__What you should do__.
Beginning at the first line of the data, print each line exactly, stopping after the line that contains "y -= A x) and".

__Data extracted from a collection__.
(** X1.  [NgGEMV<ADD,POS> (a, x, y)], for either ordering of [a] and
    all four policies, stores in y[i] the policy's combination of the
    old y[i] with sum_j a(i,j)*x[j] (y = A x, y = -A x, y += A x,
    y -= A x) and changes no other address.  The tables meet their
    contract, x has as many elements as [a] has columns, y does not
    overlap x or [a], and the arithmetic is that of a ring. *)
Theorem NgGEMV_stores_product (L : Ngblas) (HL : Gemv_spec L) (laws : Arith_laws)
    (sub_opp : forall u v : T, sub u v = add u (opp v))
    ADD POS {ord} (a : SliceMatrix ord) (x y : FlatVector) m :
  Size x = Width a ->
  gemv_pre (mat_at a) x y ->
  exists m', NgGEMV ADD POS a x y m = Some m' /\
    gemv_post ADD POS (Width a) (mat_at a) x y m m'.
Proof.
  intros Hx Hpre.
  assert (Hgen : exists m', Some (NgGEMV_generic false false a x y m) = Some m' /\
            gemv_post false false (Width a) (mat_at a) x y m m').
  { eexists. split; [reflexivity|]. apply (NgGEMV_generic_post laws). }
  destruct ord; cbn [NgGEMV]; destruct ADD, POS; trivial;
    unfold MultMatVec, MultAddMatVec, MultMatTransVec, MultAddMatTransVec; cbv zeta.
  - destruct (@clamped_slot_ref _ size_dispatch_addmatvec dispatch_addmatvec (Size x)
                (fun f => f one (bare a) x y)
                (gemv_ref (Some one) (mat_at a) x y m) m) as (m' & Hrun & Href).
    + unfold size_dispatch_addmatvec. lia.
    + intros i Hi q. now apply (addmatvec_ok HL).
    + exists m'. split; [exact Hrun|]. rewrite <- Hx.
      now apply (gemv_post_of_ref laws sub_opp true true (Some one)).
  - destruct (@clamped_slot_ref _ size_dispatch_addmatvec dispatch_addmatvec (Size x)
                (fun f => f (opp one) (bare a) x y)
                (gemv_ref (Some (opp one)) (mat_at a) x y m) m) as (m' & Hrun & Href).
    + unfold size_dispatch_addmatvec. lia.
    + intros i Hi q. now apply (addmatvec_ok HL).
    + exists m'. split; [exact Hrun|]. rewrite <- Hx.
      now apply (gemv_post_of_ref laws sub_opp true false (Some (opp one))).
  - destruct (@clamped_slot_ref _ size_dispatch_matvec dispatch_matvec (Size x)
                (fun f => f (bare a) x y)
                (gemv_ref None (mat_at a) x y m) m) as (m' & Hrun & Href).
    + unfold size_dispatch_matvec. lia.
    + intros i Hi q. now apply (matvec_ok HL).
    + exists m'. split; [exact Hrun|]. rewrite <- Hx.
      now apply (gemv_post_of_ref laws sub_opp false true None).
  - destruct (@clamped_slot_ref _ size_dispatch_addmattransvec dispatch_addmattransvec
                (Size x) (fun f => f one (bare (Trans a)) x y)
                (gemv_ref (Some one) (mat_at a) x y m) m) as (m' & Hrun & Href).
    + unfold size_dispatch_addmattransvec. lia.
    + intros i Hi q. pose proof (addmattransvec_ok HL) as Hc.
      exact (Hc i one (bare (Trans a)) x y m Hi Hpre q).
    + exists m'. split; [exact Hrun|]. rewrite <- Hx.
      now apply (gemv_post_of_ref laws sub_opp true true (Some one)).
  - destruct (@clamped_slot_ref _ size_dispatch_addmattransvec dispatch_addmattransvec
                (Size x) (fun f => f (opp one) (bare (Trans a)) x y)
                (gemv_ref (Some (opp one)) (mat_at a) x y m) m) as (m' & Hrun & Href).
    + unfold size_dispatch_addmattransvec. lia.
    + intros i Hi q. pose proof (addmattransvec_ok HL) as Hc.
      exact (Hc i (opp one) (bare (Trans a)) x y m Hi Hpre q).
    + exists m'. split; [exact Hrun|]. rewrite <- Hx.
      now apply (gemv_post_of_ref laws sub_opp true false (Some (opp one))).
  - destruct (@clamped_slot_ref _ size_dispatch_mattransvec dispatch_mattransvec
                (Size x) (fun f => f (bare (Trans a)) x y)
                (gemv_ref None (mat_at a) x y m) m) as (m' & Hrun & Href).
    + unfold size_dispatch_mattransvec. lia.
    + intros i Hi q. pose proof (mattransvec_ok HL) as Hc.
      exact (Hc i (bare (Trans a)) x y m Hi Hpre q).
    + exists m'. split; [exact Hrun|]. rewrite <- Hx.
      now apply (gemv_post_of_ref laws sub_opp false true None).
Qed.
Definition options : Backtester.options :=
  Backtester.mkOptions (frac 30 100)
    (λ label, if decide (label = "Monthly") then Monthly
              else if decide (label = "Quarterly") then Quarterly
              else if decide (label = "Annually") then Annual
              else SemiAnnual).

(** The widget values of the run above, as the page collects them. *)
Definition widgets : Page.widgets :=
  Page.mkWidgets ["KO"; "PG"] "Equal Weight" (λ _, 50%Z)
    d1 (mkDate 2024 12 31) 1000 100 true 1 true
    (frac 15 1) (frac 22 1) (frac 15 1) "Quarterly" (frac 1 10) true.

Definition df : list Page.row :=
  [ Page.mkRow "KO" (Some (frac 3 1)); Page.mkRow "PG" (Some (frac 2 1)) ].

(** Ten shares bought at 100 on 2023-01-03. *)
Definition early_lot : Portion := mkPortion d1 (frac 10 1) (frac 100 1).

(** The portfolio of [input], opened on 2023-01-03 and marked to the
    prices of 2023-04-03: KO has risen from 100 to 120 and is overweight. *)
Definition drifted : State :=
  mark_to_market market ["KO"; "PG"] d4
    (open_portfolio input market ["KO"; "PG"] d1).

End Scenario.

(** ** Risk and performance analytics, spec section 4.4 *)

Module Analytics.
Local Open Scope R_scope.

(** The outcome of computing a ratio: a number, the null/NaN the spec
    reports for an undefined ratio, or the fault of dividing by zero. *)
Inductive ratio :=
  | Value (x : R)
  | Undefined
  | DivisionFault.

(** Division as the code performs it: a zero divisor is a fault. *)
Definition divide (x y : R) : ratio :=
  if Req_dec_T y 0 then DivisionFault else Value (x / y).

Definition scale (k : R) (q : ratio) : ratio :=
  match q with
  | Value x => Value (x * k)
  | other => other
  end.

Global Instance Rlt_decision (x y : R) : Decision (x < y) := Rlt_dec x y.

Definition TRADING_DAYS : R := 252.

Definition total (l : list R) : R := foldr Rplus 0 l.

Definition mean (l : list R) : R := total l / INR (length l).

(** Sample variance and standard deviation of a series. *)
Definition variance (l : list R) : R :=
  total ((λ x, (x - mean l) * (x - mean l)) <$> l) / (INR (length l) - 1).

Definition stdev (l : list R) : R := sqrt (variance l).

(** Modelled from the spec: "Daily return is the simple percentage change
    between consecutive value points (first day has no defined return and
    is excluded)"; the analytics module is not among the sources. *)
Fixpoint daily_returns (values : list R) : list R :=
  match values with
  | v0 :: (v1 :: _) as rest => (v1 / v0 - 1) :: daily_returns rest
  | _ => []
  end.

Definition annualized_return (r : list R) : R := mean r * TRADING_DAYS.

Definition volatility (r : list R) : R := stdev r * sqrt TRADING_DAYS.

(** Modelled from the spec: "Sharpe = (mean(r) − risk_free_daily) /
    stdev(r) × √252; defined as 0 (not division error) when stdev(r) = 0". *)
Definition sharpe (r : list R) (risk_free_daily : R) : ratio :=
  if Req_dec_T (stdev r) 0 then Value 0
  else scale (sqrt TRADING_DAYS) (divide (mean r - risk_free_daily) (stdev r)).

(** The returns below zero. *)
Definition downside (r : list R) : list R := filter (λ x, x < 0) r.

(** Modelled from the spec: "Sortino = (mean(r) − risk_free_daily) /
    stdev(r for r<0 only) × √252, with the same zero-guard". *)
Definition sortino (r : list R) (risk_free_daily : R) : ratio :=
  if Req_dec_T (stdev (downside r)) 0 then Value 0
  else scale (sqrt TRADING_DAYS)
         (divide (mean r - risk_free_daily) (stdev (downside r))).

__Response to the exercise__.
(** X1.  [NgGEMV<ADD,POS> (a, x, y)], for either ordering of [a] and
    all four policies, stores in y[i] the policy's combination of the
    old y[i] with sum_j a(i,j)*x[j] (y = A x, y = -A x, y += A x,
    y -= A x) and changes no other address.  The tables meet their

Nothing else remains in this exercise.